> **PROBLEM TO SOLVE**
Among the records below, find the lines that contain "unfold" and copy each of them.

::: SUPPLIED DATA :::

Lemma in_sync_page p c g s n w :
  in_sync w → s ≤ configVersion w → in_sync (recon_page config p c g (take n (backlog s)) w).
Proof.
  intros Hw Hs. destruct (page_in_sync s n w false Hw Hs) as (m & v & Hf & Hm & _).
  destruct (decide (take n (backlog s) = [])) as [->|Hne].
  { eapply in_sync_same; [apply flags_recon_done | apply version_recon_done | done]. }
  rewrite recon_page_nonempty by done. rewrite Hf.
  set (adv := false || _). clearbody adv. set (w1 := set_configVersion v (set_flags m w)).
  assert (in_sync w1) as Hw1 by done.
  destruct adv; (eapply in_sync_same; [| |exact Hw1]); rewrite
    ?flags_recon_loop, ?flags_recon_done, ?version_recon_loop, ?version_recon_done; done.
Qed.

Lemma in_sync_resume i t a w w' :
  in_sync w → sinces_ok w → tasks w !! i = Some t → honest w (LResume i a) →
  resume config t a (set_tasks (delete i (tasks w)) w) = Some w' → in_sync w'.
Proof.
  intros Hw Hs Hi Hh Hr. set (w0 := set_tasks _ w) in Hr. assert (in_sync w0) as Hw0 by done.
  destruct t, a; simpl in Hr; simplify_eq; try done.
  - by destruct (res_ok _).
  - inversion Hh; subst; [done|]. red. done.
  - eapply in_sync_same; [apply flags_init_rest | apply version_init_rest | done].
  - unfold recon_catch. by apply (in_sync_same (setStatus Reconnecting w0)), in_sync_setStatus.
  - destruct (res_ok _); [done|]. unfold recon_not_ok.
    by eapply (in_sync_same (setStatus _ w0)), in_sync_setStatus.
  - unfold recon_catch. by apply (in_sync_same (setStatus Reconnecting w0)), in_sync_setStatus.
  - inversion Hh as [| | | |? p c g s n Ht]; subst; [done|]. rewrite Hi in Ht. simplify_eq.
    apply in_sync_page; [done|]. eapply Hs; [by eapply list_elem_of_lookup_2|done].
Qed.

Lemma in_sync_exec l w w' :
  in_sync w → sinces_ok w → honest w l → exec config l w = Some w' → in_sync w'.
Proof.
  intros Hw Hs Hh Hl. destruct l; simpl in Hl; try case_decide; simplify_eq.
  all: try done. all: try (by apply in_sync_reconcile).
  - by apply (in_sync_same (setStatus Connecting w)), in_sync_setStatus.
  - unfold disconnect. by apply in_sync_setStatus, in_sync_closeStream.
  - unfold reconnect. eapply in_sync_same; [apply flags_connectSSE | apply version_connectSSE|].
    by apply in_sync_setStatus.
  - unfold destroy. apply in_sync_setStatus.
    eapply (in_sync_same (closeStream (set_manuallyClosed true w))); [| |by apply in_sync_closeStream].
    all: by destruct (refreshTimer _).
  - inversion Hh as [? Hc|? e He Hty Hkey| | |]; subst; [by destruct data|].
    unfold on_flag_updated. rewrite eventVersion_show, Hkey. apply in_sync_applyEvent; [done| |done].
    intros m. rewrite to_gmap_set. unfold log_step. by destruct (ev_type e).
  - inversion Hh as [? Hc| |? e He Hty| |]; subst; [by destruct data|].
    unfold on_flag_deleted. rewrite eventVersion_show. apply in_sync_applyEvent; [done| |done].
    intros m. rewrite to_gmap_delete. unfold log_step. by rewrite Hty.
  - unfold onerror. case_match; [done|]. apply in_sync_setStatus.
    match goal with |- context [closeStreamIfClosed ?e ?x] =>
      destruct (closeStreamIfClosed_effect e x) as (? & _ & _ & ? & _) end.
    by eapply in_sync_same.
  - destruct (tasks w !! i) as [t|] eqn:Ht; [|done]. by eapply in_sync_resume.
Qed.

:::

> **OUTPUT OF THE TASK**
  - unfold recon_catch. by apply (in_sync_same (setStatus Reconnecting w0)), in_sync_setStatus.
  - destruct (res_ok _); [done|]. unfold recon_not_ok.
  - unfold recon_catch. by apply (in_sync_same (setStatus Reconnecting w0)), in_sync_setStatus.
  - unfold disconnect. by apply in_sync_setStatus, in_sync_closeStream.
  - unfold reconnect. eapply in_sync_same; [apply flags_connectSSE | apply version_connectSSE|].
  - unfold destroy. apply in_sync_setStatus.
    unfold on_flag_updated. rewrite eventVersion_show, Hkey. apply in_sync_applyEvent; [done| |done].
    intros m. rewrite to_gmap_set. unfold log_step. by destruct (ev_type e).
    unfold on_flag_deleted. rewrite eventVersion_show. apply in_sync_applyEvent; [done| |done].
    intros m. rewrite to_gmap_delete. unfold log_step. by rewrite Hty.
  - unfold onerror. case_match; [done|]. apply in_sync_setStatus.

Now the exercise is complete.